A comparative study on the effect of nano-additives on performance and emission characteristics of CI engine run on castor biodiesel blended fuel

Biodiesel is a promising alternative fuel because of its renewable status, biodegradability, non-toxicity, and low pollution levels. However, other limitations such as high viscosity, low thermal energy content, poor atomization, greater densities, and higher (NOx) exhaust emissions hinder its adoption as a prospective diesel alternative. The current study focuses on comparing and analyzing the performance and emission effects of introducing single and hybrid cerium oxide (CeO2) and aluminum oxide (Al2O3) nanoparticles to a fuel blend of 20% castor biodiesel and 80% diesel (CB20) made from castor seed oil. The pulsed plasma in liquid technique, a straightforward one-step procedure, was used to create cerium oxide (CeO2) nanoparticles.

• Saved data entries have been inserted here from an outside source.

Fixpoint drop_while (p : ascii → bool) (s : string) : string :=
  match s with
  | EmptyString => EmptyString
  | String c t => if p c then drop_while p t else s
  end.

Definition toLowerCase (s : string) : string := map lower_char s.

Definition trimStart (s : string) : string := drop_while is_space s.
Definition trimEnd (s : string) : string :=
  String.rev (drop_while is_space (String.rev s)).
Definition trim (s : string) : string := trimEnd (trimStart s).

Definition len (s : string) : Z := Z.of_nat (String.length s).

(** [s.slice(start, end)]: negative indices count from the end, both
    bounds are clamped to the string. *)
Definition clamp_index (l i : Z) : Z :=
  if i <? 0 then Z.max (l + i) 0 else Z.min i l.

Definition slice (s : string) (start : Z) (stop : option Z) : string :=
  let l := len s in
  let from := clamp_index l start in
  let to := match stop with Some e => clamp_index l e | None => l end in
  String.substring (Z.to_nat from) (Z.to_nat (to - from)) s.

Fixpoint repeat (s : string) (n : nat) : string :=
  match n with
  | O => ""
  | S k => s +:+ repeat s k
  end.

(** [s.padStart(n, fill)]. *)
Definition padStart (n : nat) (fill s : string) : string :=
  let missing := (n - String.length s)%nat in
  match fill with
  | "" => s
  | _ => String.substring 0 missing (repeat fill missing) +:+ s
  end.

(** [hay.includes(needle)]. *)
Fixpoint includes (hay needle : string) : bool :=
  String.prefix needle hay ||
  match hay with
  | EmptyString => false
  | String _ t => includes t needle
  end.

(** [xs.join(sep)] on an array of strings. *)
Fixpoint join (sep : string) (xs : list string) : string :=
  match xs with
  | [] => ""
  | [x] => x
  | x :: rest => x +:+ sep +:+ join sep rest
  end.

(** [xs.includes(x)] on an array of strings. *)
Definition mem (x : string) (xs : list string) : bool :=
  bool_decide (x ∈ xs).

End Str.

(** ** Values *)

#[warnings="-register-all"]
Inductive jsval : Type :=
| JUndefined
| JNull
| JBool (b : bool)
| JNum (n : number)
| JStr (s : string)
| JArr (items : list jsval)
| JObj (fields : gmap string jsval).

Definition obj (kvs : list (string * jsval)) : jsval := JObj (list_to_map kvs).

(** Exceptions: the only one these helpers can raise is a [TypeError]
    (a property read on [undefined] or [null], a call of a non-function). *)
Inductive exn : Type := TypeError.

Inductive result (A : Type) : Type :=
| Ok (a : A)
| Throw (e : exn).
Arguments Ok {A} a.
Arguments Throw {A} e.

Definition bind {A B} (m : result A) (k : A → result B) : result B :=
  match m with
  | Ok a => k a
  | Throw e => Throw e
  end.

Notation "x <- m ;; k" := (bind m (fun x => k))
  (at level 100, m at next level, right associativity).

Definition returns {A} (m : result A) : Prop := ∃ a, m = Ok a.

(** [l.map(f)] for a callback that can raise. *)
Fixpoint map_result {A B} (f : A → result B) (l : list A) : result (list B) :=
  match l with
  | [] => Ok []
  | x :: rest =>
      y <- f x;;
      ys <- map_result f rest;;
      Ok (y :: ys)
  end.

(** ** The host environment *)

(** What [new Date(v)] denotes once read back through the local-time
    getters: [lt_month] is zero-based as [getMonth] returns it. *)
Record LocalTime : Type := {
  lt_year : Z;
  lt_month : Z;
  lt_date : Z;
  lt_hours : Z;
  lt_minutes : Z;
  lt_seconds : Z;
}.

Record Host : Type := {
  (** [Number::toString] on a finite number that is not an integer of
      magnitude below 10^21 (those are rendered in plain decimal). *)
  render_number : Q → string;
  (** [Number(s)] on a string. *)
  string_to_number : string → number;
  (** [parseFloat(s)] on a string. *)
  parse_float : string → number;
  (** [new Date(v)] in the local time zone; [None] is an Invalid Date. *)
  new_Date : jsval → option LocalTime;
}.

(** The ranges the getters of a valid date stay in. *)
Definition valid_time (t : LocalTime) : Prop :=
  -271821 ≤ lt_year t ≤ 275760 ∧
  0 ≤ lt_month t ≤ 11 ∧ 1 ≤ lt_date t ≤ 31 ∧ 0 ≤ lt_hours t ≤ 23 ∧
  0 ≤ lt_minutes t ≤ 59 ∧ 0 ≤ lt_seconds t ≤ 59.

Section Derivation.

Context (host : Host).

(** *** Conversions *)

Definition number_to_string (n : number) : string :=
  match n with
  | NaN => "NaN"
  | PosInf => "Infinity"
  | NegInf => "-Infinity"
  | Fin q =>
      if Num.is_int q && (Z.abs (Num.to_Z q) <? 10 ^ 21)
      then pretty (Num.to_Z q)
      else render_number host q
  end.

(** Whether the conversion of a value to a primitive returns.  An object
    read from JSON converts through the inherited [toString] unless it
    holds a property of that name itself: its value is then not callable,
    the inherited [valueOf] answers the object, and the conversion raises.
    An array converts through [join], which converts every element that is
    not [undefined] or [null]. *)
Fixpoint convertible (v : jsval) : bool :=
  match v with
  | JArr items => forallb convertible items
  | JObj fields => negb (bool_decide (is_Some (fields !! "toString")))
  | _ => true
  end.

(** The text [String(v)] answers when it returns. *)
Fixpoint ToString (v : jsval) : string :=
  match v with
  | JUndefined => "undefined"
  | JNull => "null"
  | JBool true => "true"
  | JBool false => "false"
  | JNum n => number_to_string n
  | JStr s => s
  | JArr items =>
      Str.join ","
        (List.map (fun x => match x with
                            | JUndefined | JNull => ""
                            | _ => ToString x
                            end) items)
  | JObj _ => "[object Object]"
  end.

When Al2O3 nanoparticles were added to the CB20, the cylinder pressure and rate of heat release increased. Therefore, in this study single and hybrid cerium oxide (CeO2) and aluminum oxide (Al2O3) nanoparticles are introduced. The tests were conducted on a single cylinder compression ignition engine at varied engine speeds between 1250 and 3200 rpm while keeping a constant engine load. Using a water bath and sonication, two concentrations of the nanoparticles—80 and 100 ppm—were introduced to the fuel blends, along with Tween 80 and span 80 surfactants to improve blend stability. Different tested fuel samples, including pure diesel CB0, CB20, CB20C100, CB20C80, CB20A100, CB20A80, CB20A40C40, and CB20A50C50, were examined for their physiochemical properties, such as density, viscosity, cloud point, pour point, flash point, and fire points, as well as engine performance parameters, including torque, power, fuel consumption, BTE, and EGT. CB20A50C50 and CB20A40C40 both had an average brake power that was higher than diesel fuel by 6.14% and 1.25 percent, respectively. The average brake-specific fuel consumption decreased by 3.21% to 8.29% when using hybrid and single nano-additive blended fuels compared to CB20. CB20A50C50 exhibited a 20.38% higher brake thermal efficiency than CB20. Notably, CB20C100 showed a 29.52% reduction in HC and a 38.32% reduction in CO, while CB20A50C50 demonstrated a 10.24% decrease in NOx compared to CB20. Overall, the results of this study indicate that the generated fuel blends combining castor biodiesel and aluminum oxide/cerium oxide nanoparticles hold promise as alternate fuels for diesel engines, with positive impacts on engine performance and emissions.